Bay Kim, (yakışıklı?) güvenlik, gözlerini kıstı.

"Chan, değil mi? Hatırlıyorum. Hatta kardeşin de burada okuyor. Onun adı neydi... Jisung."

Chan sevindi.

"Aynen öyle. Ben de... ben de onun velisi sıfatıyla giriş yapacağım bugün."

Kendi zekasına hayran kalacaktı neredeyse.

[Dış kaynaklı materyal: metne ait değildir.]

(** [input.e--; consputc(BACKSPACE)] *)
Definition rub_out : M console unit :=
  modify (fun s => set_input (buf s) (r s) (w s) (u32 (e s - 1)) s);; consputc BACKSPACE.

(** The loop of Control-U.  At most [INPUT_BUF] characters are edited. *)
Fixpoint kill_line (fuel : nat) : M console unit :=
  match fuel with
  | O => out_of_fuel
  | S fuel' =>
      s ← get;
      if (e s =? w s) || (input_at s (u32 (e s - 1)) =? NL) then skip
      else rub_out;; kill_line fuel'
  end.

(** The default case: a character is stored, echoed and, at the end of a line,
    handed to the readers. *)
Definition type_char (c : Z) : M console unit :=
  s ← get;
  if negb (c =? 0) && (u32 (e s - r s) <? INPUT_BUF) then
    let c := if c =? CR then NL else c in
    modify (fun s => set_input (<[Z.to_nat (e s mod INPUT_BUF) := u8 c]> (buf s)) (r s) (w s) (u32 (e s + 1)) s);;
    consputc c;;
    s ← get;
    if (c =? NL) || (c =? CtrlD) || (e s =? u32 (r s + INPUT_BUF)) then
      modify (fun s => set_input (buf s) (r s) (e s) (e s) s);; wakeup_input
    else skip
  else skip.

(** [consoleintr] returns whether [procdump] is to be called after it. *)
Fixpoint consoleintr_loop (cs : list Z) (doprocdump : bool) : M console bool :=
  match cs with
  | [] => mret doprocdump
  | c :: cs' =>
      if c =? CtrlP then consoleintr_loop cs' true
      else if c =? CtrlU then kill_line 129;; consoleintr_loop cs' doprocdump
      else if (c =? CtrlH) || (c =? DEL) then
        s ← get; (if e s =? w s then skip else rub_out);; consoleintr_loop cs' doprocdump
      else type_char c;; consoleintr_loop cs' doprocdump
  end.
Definition consoleintr (getc : list Z) : M console bool := consoleintr_loop getc false.

(** How a stretch of [consoleread] ends: with its result, or asleep on
    [&input.r] with [n] bytes still wanted. *)
Inductive read_end := finished (z : Z) | asleep (n : Z).

(** The loop of [consoleread] and the bytes it stores; [n] is the number still
    wanted, [k] the same as the loop's measure. *)
Fixpoint consoleread_loop (killed : bool) (target : Z) (k : nat) : M console (read_end * list Z) :=
  let n := Z.of_nat k in
  match k with
  | O => mret (finished (s32 (target - n)), [])
  | S k' =>
      s ← get;
      if r s =? w s then mret (if killed then finished (-1) else asleep n, [])
      else
        let c := input_at s (r s) in
        modify (fun s => set_input (buf s) (u32 (r s + 1)) (w s) (e s) s);;
        if c =? CtrlD then
          (if n <? target then modify (fun s => set_input (buf s) (u32 (r s - 1)) (w s) (e s) s) else skip);;
          mret (finished (s32 (target - n)), [])
        else if c =? NL then mret (finished (s32 (target - (n - 1))), [c])
        else
          '(res, cs) ← consoleread_loop killed target k';
          mret (res, c :: cs)
  end.

(** [consoleread], from its entry ([n = target]) or from a wakeup; the inode is
    unlocked around it. *)
Definition consoleread (killed : bool) (n target : Z) : M console (read_end * list Z) :=
  if n >? 0 then consoleread_loop killed target (Z.to_nat n)
  else mret (finished (s32 (target - n)), []).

"Peki. Kimliğini alabilirsem."

Chan çıkarıp kimliğini uzattı. Mutluydu, hem eski üniversitesine dönmüş hem de artık gerçek bir fizikçi gibi bir bilim örgütüne, derneğine katılmıştı.

📚

"Haerin, bak lütfen düzgün taşı."

Chaeryeong, asit taşıyan, biyoloji alanında çalışan genç bilim insanını uyardı. On saniyedir üçüncü kez.

"Uyarılması gereken ben miyim sence, Chaer Unnie?"

Dedi ve gülümsedi Haerin, bir yandan da başıyla arka taraftaki diğer çocuğu gösterdi, Beherin içindeki sülfürik asidi aptal gibi sallaya sallaya taşıyan Seungmin'i.

Chaeryeong o an çıldırma noktasına geldi.

"SEUNGMIN KIM. SENI KAÇ DEFA UYARDIM ŞU ASİDİ MAL GİBİ TAŞIMA DİYE, HA? ONU YERE BIRAK. BEN TAŞIRIM. Tanrım, ben neden bir kere de olsa bu sorumsuz ahmağa güvendim ki?"

Seungmin rahatlamış bir şekilde bıraktı elindeki beheri. Sorumluluk almaktan oldum olası nefret ederdi zaten.

Bıraktığı an ile baş parmağının üstünün, sanki elini yanan ateşe değdirmiş gibi acıdığını fark ettiği an bir oldu.

Haerin gözlerini kısarak fizik öğrencisinin parmağına baktı.

"Yanmış mı oppa?" (oppa ne amk)

"Mal gibi taşırsan böyle olur, Seungmin. Ben baz almaya gidiyorum. Haerin, gidin bir suya tutun şunun elini."

Dedi Chaeryeong ve laboratuvara doğru koştu.

"Nasıl becerdim anasını satayım..?" diye söylendi Seungmin.

"Bence de sorumsuzsun ya." dedi Haerin, aceleyle. "Şu elini yıka. Profesör Mina benden gönderilen fetüsü inceleyip not almamı istemişti ama toplantı var."

Seungmin göz devirdi. Neden bu kadar heveslilerdi ki?

"Fizikle alakan bile yok ki, Hae. Sen neden İkiden Fazla Cisim'desin ki?"

Haerin inanmaz gibi baktı ona.

"Ağabeyim de fizikçi çünkü. Ayrıca bilim alanında çalışan herkesin katılmasını istediler. Mesela Profesör Mina da fizikçi değil."